Revealing The Conqueror to be an unwitting snuff film, Nunez chronicles the cascading cancer diagnoses that in rapid succession befell Powell, the actor Pedro Armendáriz, Moorehead, and Hayward, all of whom would be dead within 20 years of the production wrapping (Wayne famously dealt with multiple bouts of cancer, but hung on until 1979). In fact, according to a People Magazine article published in 1980, of the 220 cast and crew members reported on, 91 had developed some form of cancer, although it should be noted that many of these people were also heavy smokers and Wayne himself downplayed the role of nuclear fallout in his own ailments. These well documented maladies are contrasted with the less well-known cancer clusters that decimated St. George. We hear testimonials of the then-children of the 1950s recounting classmates showing up to school with amputated limbs and brain tumor scars, with one present-day interviewee confessing that when she was younger she assumed that all of her neighbors contracting cancer was perfectly normal. And it’s here, 80 minutes into the film, that an actual sense of purpose emerges, as Nunez turns his focus to the efforts of St. George residents in the late ’80s to force the U.S. government to accept responsibility for the damage caused to those living downwind and receiving, if not an apology, then at least a kind of acknowledgment of inadvertent harm in the form of financial settlements. Using the national reckoning over Wayne’s death as a way of compelling the U.S. government to grapple with the cost imposed on its citizenry in fighting the Cold War, we hear from victims who share heartbreaking accounts of multiple tragedies, like one woman who lost both her sister and young daughter to cancer in the span of a few weeks (we also learn the U.S. government still denies the child’s sickness was related to the nuclear tests, only accepting responsibility for those who came into direct contact with radiation while refuting the medical abnormalities of their offspring).

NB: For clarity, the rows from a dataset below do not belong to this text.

(* ===== verification/MmlogShare.v ===== *)
(** * mmlog.h: a log that its threads open themselves

    [MmlogInv] describes threads on handles that are open already. Here every thread begins with
    [mmlog_open]: one of them creates the files, the others wait until it is done, and
    some insert while others still open. The log goes through three phases; the
    names (handles, mappings, descriptors) that a thread acquires while it opens are its own until it
    has published its handle, and [MmlogInv.inv] holds, from the moment the metadata are
    ready, of the world without them. No call of this part fails; waiting may. *)
From stdpp Require Import base gmap sets list strings relations.
From Stdlib Require Import ZArith Lia.
From S2P Require Import Prelude Prog Conc MmlogTypes MmlogOs MmlogOpen MmlogInv MmlogView.

(** Nobody has created the log; thread [i] is creating it, with metadata in inode [mi] and, when it
    got so far, data in inode [di]; or it is ready. *)
Inductive phase : Type :=
| Absent
| Creating (i : nat) (mi : Z) (di : option Z)
| Ready (mi di : Z).

(** The ghost of the threads that insert, who acquired a name, which threads have published
    their handle, and the phase. *)
Record sghost := MkSG {
  s_g : ghost;
  s_own : gmap Z nat;
  s_pub : gset nat;
  s_phase : phase }.

Definition sw : Type := world * sghost.

(** A new name belongs to its thread while the thread is not published. *)
Definition acquire (i : nat) (r : Z) (G : sghost) : gmap Z nat :=
  if decide (i ∈ s_pub G) then s_own G
  else if r <=? 0 then s_own G else <[r := i]> (s_own G).
(* ===== verification/MmlogLift.v ===== *)
(** * mmlog.h: a published thread among opening ones

    A thread that has published its handle runs as in [MmlogConc]: what is proved safe for it
    in its part of the world is safe in the whole. *)
From stdpp Require Import base gmap sets list strings relations.
From Stdlib Require Import ZArith Lia.
From S2P Require Import Prelude Prog Conc MmlogTypes MmlogOs MmlogOpen MmlogInv MmlogView MmlogShare.

Section Widen.
Context (MI DI CS : Z) (vh vh' vr : Z -> bool).

Lemma rely_widen j w w' g g' :
  rely MI DI CS j (view vh vr w, g) (view vh vr w', g') ->
  (forall h x, vh' h = true -> w_handles w !! h = Some x -> w_handles w' !! h = Some x) ->
  rely MI DI CS j (view vh' vr w, g) (view vh' vr w', g').
Proof.
  intros [Hc Hh] Hk. split; [exact Hc |]. destruct Hh. split; try done.
  intros h x Hx. apply only_Some in Hx as [Hv Hx]. exists x. split; [| done].
  simpl. rewrite only_lookup, Hv. by apply Hk.
Qed.

Lemma handle_ok_view w x : handle_ok MI DI CS (view vh vr w) x -> handle_ok MI DI CS (view vh' vr w) x.
Proof. by intros []. Qed.

Lemma inv_widen C0 w g : inv MI DI CS C0 (view vh vr w, g) ->
  (forall h x, vh' h = true -> w_handles w !! h = Some x -> h <> NULL /\ handle_ok MI DI CS (view vh vr w) x) ->
  inv MI DI CS C0 (view vh' vr w, g).
Proof.
  intros (Hf & Hc & []) Hk. split; [done |]. split; [done |]. split; try done.
  intros h x Hx. apply only_Some in Hx as [Hv Hx].
  destruct (Hk h x Hv Hx). split; [done | by apply handle_ok_view].
Qed.
End Widen.

Section Lift.
Context (name : string) (CS : Z) (HCS : 0 < CS < 2 ^ 32) (budgets : list Z).
Context (MI DI : Z) (i : nat).

Abbreviation Inv := (inv MI DI CS 0).
Abbreviation Rely := (rely MI DI CS).
Abbreviation SInv := (sinv name CS budgets).
Abbreviation SRely := (srely name CS).

(** The log is ready and thread [i] has published its handle. *)
Definition joined (S : sw) : Prop := s_phase S.2 = Ready MI DI /\ i ∈ s_pub S.2.

Lemma joined_rely S S' : SRely i S S' -> joined S -> joined S' /\ Rely i (part i S) (part i S').
Proof.
  intros [] [Hp Hi]. unfold phase_rely in *. rewrite Hp in sr_phase. destruct sr_phase as [Hp' Hr].
  split; [| done]. split; [done |]. by apply sr_pub.
Qed.

Lemma joined_inv S : SInv S -> joined S -> w_names S.1 !! meta_name name = Some MI /\
  w_names S.1 !! name = Some DI /\ MI <> DI /\ Inv (full S).
Proof. intros [] [Hp _]. unfold phase_inv in *. destruct S as [w G]. simpl in *. by rewrite Hp in si_phase. Qed.

Lemma mine_vis j G k : mine j G k = true -> vis G k = true.
Proof.
  unfold mine, vis, seen. destruct (s_own G !! k) as [j' |]; [| done].
  rewrite !bool_decide_eq_true. tauto.
Qed.

Lemma part_inv j S : Inv (full S) -> Inv (part j S).
Proof.
  intros Hi. unfold full, part in *. eapply inv_widen; [exact Hi |].
  intros h x Hv Hx. destruct Hi as (_ & _ & []). apply hi_handles. simpl.
  by rewrite only_lookup, (mine_vis _ _ _ Hv).
Qed.

Lemma fresh_seen S : SInv S -> forall k, w_next S.1 <= k -> mine i S.2 k = true /\ vis S.2 k = true.
Proof.
  intros HS k Hk. unfold mine, vis, seen. destruct (s_own S.2 !! k) as [j |] eqn:E; [| done].
  apply mk_is_Some, (si_own _ _ _ _ HS) in E. lia.
Qed.

Lemma s_upd_joined R (e : mmE R) r S : joined S ->
  s_upd R i e r S.2 = MkSG (g_upd R i e r (s_g S.2)) (s_own S.2) (s_pub S.2) (s_phase S.2).
Proof.
  intros [Hp Hi]. assert ({[i]} ∪ s_pub S.2 = s_pub S.2) as Hu by set_solver.
  unfold s_upd, acquire. rewrite Hp.
  destruct e; rewrite ?decide_True by done; try done.
  - by destruct (is_ready_field f).
  - by destruct (is_head_field f); rewrite ?Hu.
Qed.

(** What other threads may rely on across a step of a published thread. *)
Lemma lift_step S w1 w2 g2 : SInv S -> joined S -> grows S.1 w2 ->
  view (mine i S.2) (vis S.2) w2 = w1 -> hidden_same (mine i S.2) (vis S.2) S.1 w2 ->
  Inv (w1, g2) -> guar Rely i (part i S) (w1, g2) ->
  let S2 := (w2, MkSG g2 (s_own S.2) (s_pub S.2) (s_phase S.2)) in
  SInv S2 /\ guar SRely i S S2.
Proof.
  intros HS Hj Hgr <- (Hh & Hm & Hf) Hi Hg S2. pose proof HS as []. pose proof Hgr as [].
  destruct (joined_inv _ HS Hj) as (Hn1 & Hn2 & Hne & Hfull). pose proof Hj as [Hp Hpub].
  (* a handle of another thread is untouched *)
  assert (forall h j, j <> i -> s_own S.2 !! h = Some j -> w_handles w2 !! h = w_handles S.1 !! h) as Hother.
  { intros h j Hji Ho. apply Hh. unfold mine, seen. rewrite Ho. apply bool_decide_eq_false. tauto. }
  (* a new handle would have to be well formed *)
  assert (forall h x, w_handles w2 !! h = Some x -> is_Some (s_own S.2 !! h)) as Hown.
  { intros h x Hx. destruct (gr_new_handles _ _ Hx) as [Ho | ->]; [by apply si_handles |].
    destruct (mine i S.2 h) eqn:Hv.
    - exfalso. destruct Hi as (_ & _ & []). destruct (hi_handles h zero_handle) as [_ []].
      { simpl. by rewrite only_lookup, Hv. }
      destruct ho_meta as (mp & Hmp & _). specialize (hi_maps _ (mk_is_Some _ _ Hmp)). unfold zero_handle, NULL in hi_maps. simpl in hi_maps. lia.
    - unfold mine, seen in Hv. destruct (s_own S.2 !! h); [by eexists | done]. }
  split.
  - split; simpl; try lia.
    + auto.
    + intros k Hk. destruct (gr_new_maps k Hk) as [Hk' | Hk']; [specialize (si_maps k Hk')|]; lia.
    + intros k Hk. destruct (gr_new_chunks k Hk) as [Hk' | Hk']; [specialize (si_chunks k Hk')|]; lia.
    + intros h [x Hx]. by eapply Hown.
    + intros k Hk. destruct (gr_new_fds k Hk) as [Hk' | Hk']; [specialize (si_fds k Hk')|]; lia.
    + intros k Hk. destruct (gr_new_inodes k Hk) as [Hk' | Hk']; [specialize (si_inodes k Hk')|]; lia.
    + intros p k Hk. destruct (gr_new_names p k Hk) as [Hk' | Hk']; [by eapply gr_inodes, si_names | done].
    + intros k Hk. specialize (si_own k Hk). lia.
    + rewrite Hp. split; [by apply gr_names |]. split; [by apply gr_names |]. split; [done |].
      unfold full. simpl. apply (inv_widen MI DI CS (mine i S.2)); [exact Hi |]. intros h x Hv Hx.
      change (vis S.2 h = true) in Hv.
      destruct (mine i S.2 h) eqn:Hmi.
      * destruct Hi as (_ & _ & []). apply hi_handles. simpl. by rewrite only_lookup, Hmi.
      * rewrite Hh in Hx by done. destruct Hfull as (_ & _ & []).
        destruct (hi_handles h x) as [Hn Hok]; [simpl; by rewrite only_lookup, Hv |]. split; [done |].
        destruct (Hg (Datatypes.S i) ltac:(lia)) as [_ Hr].
        apply (handle_ok_mono MI DI CS _ _ _ _ Hr). exact (handle_ok_view _ _ _ _ _ _ _ _ Hok).
  - intros j Hji. pose proof (Hg j Hji) as Hrj. split; simpl; try done.
    + apply (hr_clock _ _ _ _ _ (proj2 Hrj)).
    + apply (hr_reads _ _ _ _ _ (proj2 Hrj)).
    + intros k Hk. by eapply Hother.
    + intros k Hnj Hk. apply Hm. unfold vis, seen. rewrite Hk. by apply bool_decide_eq_false.
    + intros k Hnj Hk. apply Hf. unfold vis, seen. rewrite Hk. by apply bool_decide_eq_false.
    + intros m Hm' _. rewrite Hn1 in Hm'. injection Hm' as <-. by destruct Hi as ((_ & _ & ?) & _).
    + apply (cr_budget _ _ _ (proj1 Hrj)).
    + apply (cr_mine _ _ _ (proj1 Hrj)).
    + unfold phase_rely. simpl. rewrite Hp. split; [done |]. unfold part. simpl.
      eapply rely_widen; [exact Hrj |]. intros h x Hv Hx.
      destruct (si_handles h (mk_is_Some _ _ Hx)) as [j' Hj'].
      assert (j' = j) as ->.
      { change (mine j S.2 h = true) in Hv. unfold mine, seen in Hv. rewrite Hj' in Hv. apply bool_decide_eq_true in Hv. tauto. }
      by rewrite (Hother h j Hji Hj').
Qed.

Lemma sh_eq j R (e : mmE R) l w G : sh j R e (l, (w, G)) =
  match mm_h R e (l, w) with
  | Done r (l', w') => Done r (l', (w', s_upd R j e r G))
  | Stopped s (l', w') => Stopped s (l', (w', G))
  end.
Proof. done. Qed.

Lemma ih_eq j R (e : mmE R) l w g : ih j R e (l, (w, g)) =
  match strict R e (l, w) with
  | Done r (l', w') => Done r (l', (w', g_upd R j e r g))
  | Stopped s (l', w') => Stopped s (l', (w', g))
  end.
Proof. done. Qed.

#[local] Arguments mm_h : simpl never.
#[local] Arguments strict : simpl never.
#[local] Arguments sh : simpl never.
#[local] Arguments ih : simpl never.

(** What is safe in its part of the world is safe. *)
Lemma lift_safe {A} (p : mm A) Q l S : joined S ->
  safe ih Inv Rely i p Q l (part i S) ->
  safe sh SInv SRely i p (fun a l' S' => joined S' /\ Q a l' (part i S')) l S.
Proof.
  revert l S. induction p as [a | s | R e k IH]; simpl; intros l S Hj Hs; [| done |]; intros S' Hr HS';
    destruct (joined_rely _ _ Hr Hj) as [Hj' Hrp];
    destruct (joined_inv _ HS' Hj') as (_ & _ & _ & Hfull); pose proof (part_inv i S' Hfull) as Hip.
  - split; [done |]. by apply Hs.
  - specialize (Hs (part i S') Hrp Hip). destruct S' as [w G].
    pose proof (view_step (mine i G) (vis G) w (fresh_seen _ HS') e l) as Hv.
    unfold part in Hs. rewrite ih_eq in Hs. rewrite sh_eq. cbn [fst snd] in *.
    destruct (strict R e (l, view (mine i G) (vis G) w)) as [r [l1 w1] | ? [? ?]]; [| done].
    destruct Hv as (w2 & Hm & Hw & Hh). rewrite Hm. destruct Hs as (Hi1 & Hg1 & Hs1).
    pose proof (s_upd_joined R e r (w, G) Hj') as Hu. cbn [snd] in Hu. rewrite Hu.
    destruct (lift_step (w, G) w1 w2 (g_upd R i e r (s_g G))) as [HS2 Hg2]; try done.
    { by eapply step_grows. }
    split; [done |]. split; [done |]. apply IH.
    + exact Hj'.
    + unfold part. cbn [fst snd s_g]. change (view (mine i _) (vis _) w2) with (view (mine i G) (vis G) w2).
      by rewrite Hw.
Qed.
End Lift.
(* ===== verification/MmlogOpening.v ===== *)
(** * mmlog.h: opening a log under concurrency

    Specifications of [files_create], [files_open], [files_open_or_create] and [mmlog_open] for a
    thread among others that open the log or use it: each call returns, and a handle
    that it returns is one through which the thread may insert. *)
From stdpp Require Import base gmap sets list strings relations.
From Stdlib Require Import ZArith Lia.
From S2P Require Import Prelude Prog Conc MmlogTypes MmlogOs MmlogOpen MmlogInv MmlogWait MmlogConc.
From S2P Require Import MmlogView MmlogShare MmlogLift MmlogJoin MmlogCreate MmlogJoined.

#[local] Arguments safe : simpl never.
#[local] Arguments bind : simpl never.
#[local] Arguments trigger : simpl never.
#[local] Arguments loop : simpl never.
#[local] Arguments Z.eqb : simpl never.
#[local] Arguments Z.ltb : simpl never.

(** [files_open_or_create] past its checks. *)
Lemma open_or_create_eq fuel name cs h : name <> EmptyString -> 0 < cs -> cs mod LOG_PAGE_SIZE = 0 -> h <> NULL ->
  files_open_or_create fuel (Some name) cs h = (
    set_errno OK ;;
    p <- trigger (Malloc (Z.of_nat (String.length name + String.length suffix + 1))) ;;
    if p =? NULL
    then set_errno FILES_OPEN_OR_CREATE_EINVAL ;; trigger (Free p) ;; Ret tt ;; Ret false
    else
    n <- trigger (Snprintf (MmlogShare.meta_name name)) ;;
    if n <? 0
    then set_errno FILES_OPEN_OR_CREATE_SNPRINTF ;; trigger (Free p) ;; Ret tt ;; Ret false
    else
    fd <- trigger (Open (MmlogShare.meta_name name) true true) ;;
    ok <- (if -1 =? fd then files_open fuel name (MmlogShare.meta_name name) h else files_create fd name cs h) ;;
    if negb ok
    then trigger (Free p) ;; (if negb (-1 =? fd) then trigger (Close fd) ;; Ret tt else Ret tt) ;; Ret false
    else Ret true).
Proof.
  intros Hn Hc Hp Hh. unfold files_open_or_create. destruct name as [| c s]; [done |].
  rewrite (proj2 (Z.eqb_neq cs 0)), (proj2 (Z.eqb_neq h NULL)) by (done || lia).
  by rewrite Hp.
Qed.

Charitably, one could claim Nunez is drifting off the infamy of The Conqueror to draw attention to the plight of the still-suffering victims, even mirroring the delayed reparations by burying this material at the end of the nearly two-hour-long documentary. But that doesn’t forgive the ungainliness of the filmmaking, which tends to break its arguments out into dozens of brief chapters, each announced by onscreen quotes that curtail even the possibility of one scene flowing into the next. Nor does that make efforts to conflate Hughes’ mental illness, which found him watching The Conqueror on a perpetual loop while holed up in the penthouse of his Las Vegas casino (these sequences are conveyed by what look to be discarded storyboards from The Aviator), with his alleged regret over the production any less facile. Hughes was guilty of any number of transgressions, ranging from womanizing and paranoia to unseemly taste, but it should be reiterated that he had absolutely nothing to do with the United State’s nuclear program and was, in many respects, as much a victim of the government’s misinformation as anyone else. Presenting the reclusive billionaire as attempting to buy his absolution for the sin of shooting a lousy movie in the desert feels as distasteful as the film he produced.

DIRECTOR: William Nunez;  CAST: Patrick Wayne;  DISTRIBUTOR: Blue Fox Entertainment;  IN THEATERS: June 28;  RUNTIME: 1 hr. 56 min.